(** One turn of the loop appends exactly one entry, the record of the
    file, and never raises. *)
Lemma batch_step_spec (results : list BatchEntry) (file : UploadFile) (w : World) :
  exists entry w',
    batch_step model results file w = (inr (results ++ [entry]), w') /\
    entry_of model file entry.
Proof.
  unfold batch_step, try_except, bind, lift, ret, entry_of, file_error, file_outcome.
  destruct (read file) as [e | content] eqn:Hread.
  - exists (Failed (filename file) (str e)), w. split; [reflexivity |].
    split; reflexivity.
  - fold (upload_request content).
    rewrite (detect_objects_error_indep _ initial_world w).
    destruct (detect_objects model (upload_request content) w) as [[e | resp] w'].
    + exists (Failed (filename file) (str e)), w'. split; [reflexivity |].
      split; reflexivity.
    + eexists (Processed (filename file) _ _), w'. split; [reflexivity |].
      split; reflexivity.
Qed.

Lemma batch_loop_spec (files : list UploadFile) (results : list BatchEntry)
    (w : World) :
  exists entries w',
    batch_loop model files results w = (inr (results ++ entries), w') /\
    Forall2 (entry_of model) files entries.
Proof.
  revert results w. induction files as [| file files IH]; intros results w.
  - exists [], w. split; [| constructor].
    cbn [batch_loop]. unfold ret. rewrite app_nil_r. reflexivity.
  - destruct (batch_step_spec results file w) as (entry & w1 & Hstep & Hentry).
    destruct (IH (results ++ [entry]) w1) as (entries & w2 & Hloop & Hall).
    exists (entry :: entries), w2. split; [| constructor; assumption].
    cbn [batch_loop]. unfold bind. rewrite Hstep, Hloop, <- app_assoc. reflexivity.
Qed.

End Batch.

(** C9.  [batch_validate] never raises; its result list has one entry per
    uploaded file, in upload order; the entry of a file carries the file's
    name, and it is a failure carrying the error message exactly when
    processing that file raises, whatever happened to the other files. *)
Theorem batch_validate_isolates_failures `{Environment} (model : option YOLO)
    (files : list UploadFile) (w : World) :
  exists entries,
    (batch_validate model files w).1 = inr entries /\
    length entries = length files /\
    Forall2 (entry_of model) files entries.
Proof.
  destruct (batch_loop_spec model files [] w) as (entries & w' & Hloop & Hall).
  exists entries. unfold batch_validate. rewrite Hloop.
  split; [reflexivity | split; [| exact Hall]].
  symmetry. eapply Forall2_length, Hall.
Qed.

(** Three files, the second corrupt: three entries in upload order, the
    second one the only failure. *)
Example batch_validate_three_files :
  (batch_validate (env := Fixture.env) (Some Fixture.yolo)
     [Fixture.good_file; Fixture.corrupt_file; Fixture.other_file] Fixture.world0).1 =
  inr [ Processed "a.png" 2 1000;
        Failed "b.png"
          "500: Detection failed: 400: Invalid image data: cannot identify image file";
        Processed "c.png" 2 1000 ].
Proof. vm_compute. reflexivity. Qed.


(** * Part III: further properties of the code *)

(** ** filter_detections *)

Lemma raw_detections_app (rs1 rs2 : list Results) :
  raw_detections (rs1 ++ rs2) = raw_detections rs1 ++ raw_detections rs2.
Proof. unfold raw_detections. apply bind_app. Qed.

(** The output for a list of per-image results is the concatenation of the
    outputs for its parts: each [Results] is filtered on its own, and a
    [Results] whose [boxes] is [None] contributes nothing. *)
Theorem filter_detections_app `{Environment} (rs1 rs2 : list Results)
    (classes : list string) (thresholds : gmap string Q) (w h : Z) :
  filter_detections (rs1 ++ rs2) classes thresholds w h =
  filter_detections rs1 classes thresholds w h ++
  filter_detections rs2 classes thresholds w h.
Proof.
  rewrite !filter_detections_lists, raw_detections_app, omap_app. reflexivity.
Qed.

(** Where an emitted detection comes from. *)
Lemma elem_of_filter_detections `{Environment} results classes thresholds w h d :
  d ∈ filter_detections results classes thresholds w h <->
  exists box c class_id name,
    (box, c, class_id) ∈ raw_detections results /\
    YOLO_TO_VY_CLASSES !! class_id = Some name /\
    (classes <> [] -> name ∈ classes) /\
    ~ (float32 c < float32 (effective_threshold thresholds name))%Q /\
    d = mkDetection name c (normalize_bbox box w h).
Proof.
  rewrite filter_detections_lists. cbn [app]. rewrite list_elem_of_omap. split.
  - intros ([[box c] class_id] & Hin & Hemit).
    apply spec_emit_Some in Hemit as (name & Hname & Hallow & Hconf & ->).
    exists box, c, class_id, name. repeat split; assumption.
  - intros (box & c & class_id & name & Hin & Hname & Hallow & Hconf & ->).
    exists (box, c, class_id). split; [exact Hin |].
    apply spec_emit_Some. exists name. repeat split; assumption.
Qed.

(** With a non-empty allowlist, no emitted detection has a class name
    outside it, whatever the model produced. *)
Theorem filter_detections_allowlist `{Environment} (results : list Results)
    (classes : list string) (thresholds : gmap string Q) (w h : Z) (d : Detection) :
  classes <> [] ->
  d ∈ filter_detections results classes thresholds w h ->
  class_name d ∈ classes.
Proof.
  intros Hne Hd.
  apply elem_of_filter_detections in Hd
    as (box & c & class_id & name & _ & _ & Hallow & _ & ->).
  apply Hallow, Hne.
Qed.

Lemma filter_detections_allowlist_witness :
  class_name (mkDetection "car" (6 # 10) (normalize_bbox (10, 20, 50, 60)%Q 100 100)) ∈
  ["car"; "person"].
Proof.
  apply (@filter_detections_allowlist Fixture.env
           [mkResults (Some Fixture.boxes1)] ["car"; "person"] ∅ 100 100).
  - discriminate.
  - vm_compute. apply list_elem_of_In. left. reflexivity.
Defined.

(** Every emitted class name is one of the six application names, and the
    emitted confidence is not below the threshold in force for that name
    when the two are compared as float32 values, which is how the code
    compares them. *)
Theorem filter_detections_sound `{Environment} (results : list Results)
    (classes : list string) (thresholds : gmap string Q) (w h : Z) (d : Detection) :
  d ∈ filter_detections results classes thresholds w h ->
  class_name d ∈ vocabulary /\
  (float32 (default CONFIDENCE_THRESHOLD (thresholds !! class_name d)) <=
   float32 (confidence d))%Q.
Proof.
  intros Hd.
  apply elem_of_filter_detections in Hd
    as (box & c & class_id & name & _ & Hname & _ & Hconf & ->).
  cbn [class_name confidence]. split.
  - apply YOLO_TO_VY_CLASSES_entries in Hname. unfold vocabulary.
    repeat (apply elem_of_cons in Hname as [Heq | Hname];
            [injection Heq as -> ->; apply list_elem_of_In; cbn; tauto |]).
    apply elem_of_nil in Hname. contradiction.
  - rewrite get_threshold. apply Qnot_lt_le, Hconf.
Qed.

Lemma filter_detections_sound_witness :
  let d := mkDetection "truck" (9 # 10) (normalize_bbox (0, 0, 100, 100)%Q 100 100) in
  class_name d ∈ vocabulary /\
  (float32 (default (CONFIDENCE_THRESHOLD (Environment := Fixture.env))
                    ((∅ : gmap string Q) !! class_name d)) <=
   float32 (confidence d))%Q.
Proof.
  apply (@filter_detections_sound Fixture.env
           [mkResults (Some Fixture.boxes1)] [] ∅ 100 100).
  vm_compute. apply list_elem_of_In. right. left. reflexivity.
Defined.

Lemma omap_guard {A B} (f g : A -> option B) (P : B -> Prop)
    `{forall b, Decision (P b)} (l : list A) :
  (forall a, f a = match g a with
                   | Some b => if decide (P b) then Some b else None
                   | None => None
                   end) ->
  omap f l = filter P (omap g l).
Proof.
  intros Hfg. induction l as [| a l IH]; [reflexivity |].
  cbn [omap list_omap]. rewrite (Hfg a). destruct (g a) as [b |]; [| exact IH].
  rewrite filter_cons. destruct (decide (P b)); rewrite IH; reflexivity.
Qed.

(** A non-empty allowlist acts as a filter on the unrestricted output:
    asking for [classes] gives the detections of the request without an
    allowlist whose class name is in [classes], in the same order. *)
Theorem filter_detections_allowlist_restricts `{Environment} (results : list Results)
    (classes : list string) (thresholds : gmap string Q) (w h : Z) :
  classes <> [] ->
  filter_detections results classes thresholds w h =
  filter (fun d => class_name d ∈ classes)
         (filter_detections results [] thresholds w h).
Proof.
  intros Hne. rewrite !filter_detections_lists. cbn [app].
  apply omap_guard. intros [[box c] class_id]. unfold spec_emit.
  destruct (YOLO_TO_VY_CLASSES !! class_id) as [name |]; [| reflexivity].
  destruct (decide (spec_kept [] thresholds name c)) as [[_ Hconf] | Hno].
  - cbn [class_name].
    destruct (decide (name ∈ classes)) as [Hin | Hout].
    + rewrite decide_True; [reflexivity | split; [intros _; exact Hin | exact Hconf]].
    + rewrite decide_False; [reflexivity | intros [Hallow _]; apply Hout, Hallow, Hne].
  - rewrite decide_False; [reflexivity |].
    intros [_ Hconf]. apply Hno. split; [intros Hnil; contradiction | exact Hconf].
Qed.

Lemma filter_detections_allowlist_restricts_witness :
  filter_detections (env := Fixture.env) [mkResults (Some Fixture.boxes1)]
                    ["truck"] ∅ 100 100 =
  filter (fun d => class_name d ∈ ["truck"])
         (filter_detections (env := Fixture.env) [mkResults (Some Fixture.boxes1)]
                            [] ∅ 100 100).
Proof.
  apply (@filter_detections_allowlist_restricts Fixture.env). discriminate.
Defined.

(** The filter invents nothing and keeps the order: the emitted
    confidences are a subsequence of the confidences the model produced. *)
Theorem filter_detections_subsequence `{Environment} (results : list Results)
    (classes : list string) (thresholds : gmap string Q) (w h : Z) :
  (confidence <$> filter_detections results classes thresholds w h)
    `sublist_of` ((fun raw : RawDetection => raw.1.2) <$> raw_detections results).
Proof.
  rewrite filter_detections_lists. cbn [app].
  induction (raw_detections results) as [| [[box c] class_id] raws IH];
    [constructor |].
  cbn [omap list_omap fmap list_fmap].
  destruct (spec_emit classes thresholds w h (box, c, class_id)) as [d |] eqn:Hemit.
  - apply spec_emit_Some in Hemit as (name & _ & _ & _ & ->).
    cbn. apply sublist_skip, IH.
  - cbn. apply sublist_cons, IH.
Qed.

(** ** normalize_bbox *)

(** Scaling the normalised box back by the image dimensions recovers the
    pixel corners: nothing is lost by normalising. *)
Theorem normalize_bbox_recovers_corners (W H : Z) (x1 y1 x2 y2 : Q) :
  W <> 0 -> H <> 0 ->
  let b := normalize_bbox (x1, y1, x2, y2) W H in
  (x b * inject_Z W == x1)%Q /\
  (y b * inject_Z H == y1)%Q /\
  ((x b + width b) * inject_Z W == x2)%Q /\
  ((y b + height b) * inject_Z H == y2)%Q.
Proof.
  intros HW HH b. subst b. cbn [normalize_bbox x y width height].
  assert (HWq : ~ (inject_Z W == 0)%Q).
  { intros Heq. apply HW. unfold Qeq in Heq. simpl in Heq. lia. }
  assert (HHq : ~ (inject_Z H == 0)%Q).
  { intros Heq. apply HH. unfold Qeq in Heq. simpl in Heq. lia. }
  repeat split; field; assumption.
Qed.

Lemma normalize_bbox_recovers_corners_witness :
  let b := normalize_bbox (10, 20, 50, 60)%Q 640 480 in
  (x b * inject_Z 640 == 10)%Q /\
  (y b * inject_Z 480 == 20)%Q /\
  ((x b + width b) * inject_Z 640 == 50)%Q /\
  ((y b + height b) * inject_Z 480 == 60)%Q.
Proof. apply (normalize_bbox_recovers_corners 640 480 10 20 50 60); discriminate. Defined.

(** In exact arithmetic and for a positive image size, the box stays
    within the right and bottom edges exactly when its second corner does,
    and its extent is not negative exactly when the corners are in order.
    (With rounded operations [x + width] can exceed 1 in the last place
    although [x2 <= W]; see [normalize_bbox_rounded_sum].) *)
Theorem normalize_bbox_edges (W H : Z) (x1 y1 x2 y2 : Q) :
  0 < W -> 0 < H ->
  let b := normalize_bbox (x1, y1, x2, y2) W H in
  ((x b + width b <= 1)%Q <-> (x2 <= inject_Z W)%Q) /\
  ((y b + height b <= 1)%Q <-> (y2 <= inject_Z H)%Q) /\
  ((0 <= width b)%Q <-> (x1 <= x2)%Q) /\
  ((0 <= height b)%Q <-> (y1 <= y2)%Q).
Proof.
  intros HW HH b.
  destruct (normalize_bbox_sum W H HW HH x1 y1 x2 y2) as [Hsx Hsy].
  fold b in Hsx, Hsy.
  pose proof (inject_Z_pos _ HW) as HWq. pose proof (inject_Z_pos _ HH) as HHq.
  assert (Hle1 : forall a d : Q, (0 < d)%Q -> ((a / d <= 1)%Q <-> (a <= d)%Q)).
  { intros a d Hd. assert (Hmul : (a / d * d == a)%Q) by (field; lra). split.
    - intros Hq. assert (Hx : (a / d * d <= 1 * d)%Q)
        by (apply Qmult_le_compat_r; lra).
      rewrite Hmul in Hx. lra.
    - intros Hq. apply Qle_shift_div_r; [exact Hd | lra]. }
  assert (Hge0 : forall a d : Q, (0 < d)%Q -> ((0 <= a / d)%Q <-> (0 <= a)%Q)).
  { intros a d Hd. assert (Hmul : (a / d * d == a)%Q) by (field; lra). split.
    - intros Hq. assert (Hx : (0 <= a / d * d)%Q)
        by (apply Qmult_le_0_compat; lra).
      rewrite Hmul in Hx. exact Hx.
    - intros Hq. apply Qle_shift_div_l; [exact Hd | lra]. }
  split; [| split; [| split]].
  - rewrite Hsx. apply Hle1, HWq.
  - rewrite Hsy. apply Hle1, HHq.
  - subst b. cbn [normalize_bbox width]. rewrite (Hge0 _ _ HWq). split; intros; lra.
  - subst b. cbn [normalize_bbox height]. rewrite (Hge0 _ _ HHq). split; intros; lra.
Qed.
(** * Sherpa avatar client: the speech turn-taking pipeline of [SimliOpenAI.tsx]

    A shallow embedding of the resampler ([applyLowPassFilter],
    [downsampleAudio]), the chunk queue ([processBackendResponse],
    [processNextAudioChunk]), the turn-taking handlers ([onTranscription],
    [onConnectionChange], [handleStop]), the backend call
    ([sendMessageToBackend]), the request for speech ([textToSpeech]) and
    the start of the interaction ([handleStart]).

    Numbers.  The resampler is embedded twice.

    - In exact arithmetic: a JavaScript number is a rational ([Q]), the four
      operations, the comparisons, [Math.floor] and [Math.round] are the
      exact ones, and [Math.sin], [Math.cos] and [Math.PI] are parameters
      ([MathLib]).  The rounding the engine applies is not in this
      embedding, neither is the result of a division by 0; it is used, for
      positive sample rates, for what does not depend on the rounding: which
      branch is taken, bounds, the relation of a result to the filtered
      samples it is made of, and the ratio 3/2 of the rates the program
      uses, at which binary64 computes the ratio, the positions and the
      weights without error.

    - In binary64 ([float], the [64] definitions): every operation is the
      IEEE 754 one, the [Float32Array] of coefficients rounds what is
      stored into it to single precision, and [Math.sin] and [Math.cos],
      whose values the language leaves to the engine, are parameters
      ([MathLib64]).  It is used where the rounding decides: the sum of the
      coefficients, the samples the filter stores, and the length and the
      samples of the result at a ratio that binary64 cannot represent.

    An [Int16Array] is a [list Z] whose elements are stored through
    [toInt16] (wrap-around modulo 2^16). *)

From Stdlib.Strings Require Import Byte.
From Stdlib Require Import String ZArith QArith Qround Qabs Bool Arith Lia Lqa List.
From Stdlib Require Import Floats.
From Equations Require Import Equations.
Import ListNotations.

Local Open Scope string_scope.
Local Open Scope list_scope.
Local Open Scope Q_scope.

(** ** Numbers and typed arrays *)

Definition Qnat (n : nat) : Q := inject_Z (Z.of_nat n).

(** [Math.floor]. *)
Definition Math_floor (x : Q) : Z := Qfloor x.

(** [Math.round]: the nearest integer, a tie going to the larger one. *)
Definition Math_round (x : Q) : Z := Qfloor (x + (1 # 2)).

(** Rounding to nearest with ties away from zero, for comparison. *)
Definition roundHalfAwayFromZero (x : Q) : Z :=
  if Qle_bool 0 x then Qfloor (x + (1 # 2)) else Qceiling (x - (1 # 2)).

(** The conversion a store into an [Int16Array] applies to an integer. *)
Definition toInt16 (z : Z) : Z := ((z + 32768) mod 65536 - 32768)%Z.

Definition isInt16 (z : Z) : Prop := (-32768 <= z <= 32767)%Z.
+ + + + +
Give again, exactly, every line from the one holding "Definition Math_floor (x" to the last line of the data.

**EXERCISE OUTPUT**
Definition Math_floor (x : Q) : Z := Qfloor x.

(** [Math.round]: the nearest integer, a tie going to the larger one. *)
Definition Math_round (x : Q) : Z := Qfloor (x + (1 # 2)).

(** Rounding to nearest with ties away from zero, for comparison. *)
Definition roundHalfAwayFromZero (x : Q) : Z :=
  if Qle_bool 0 x then Qfloor (x + (1 # 2)) else Qceiling (x - (1 # 2)).

(** The conversion a store into an [Int16Array] applies to an integer. *)
Definition toInt16 (z : Z) : Z := ((z + 32768) mod 65536 - 32768)%Z.

Definition isInt16 (z : Z) : Prop := (-32768 <= z <= 32767)%Z.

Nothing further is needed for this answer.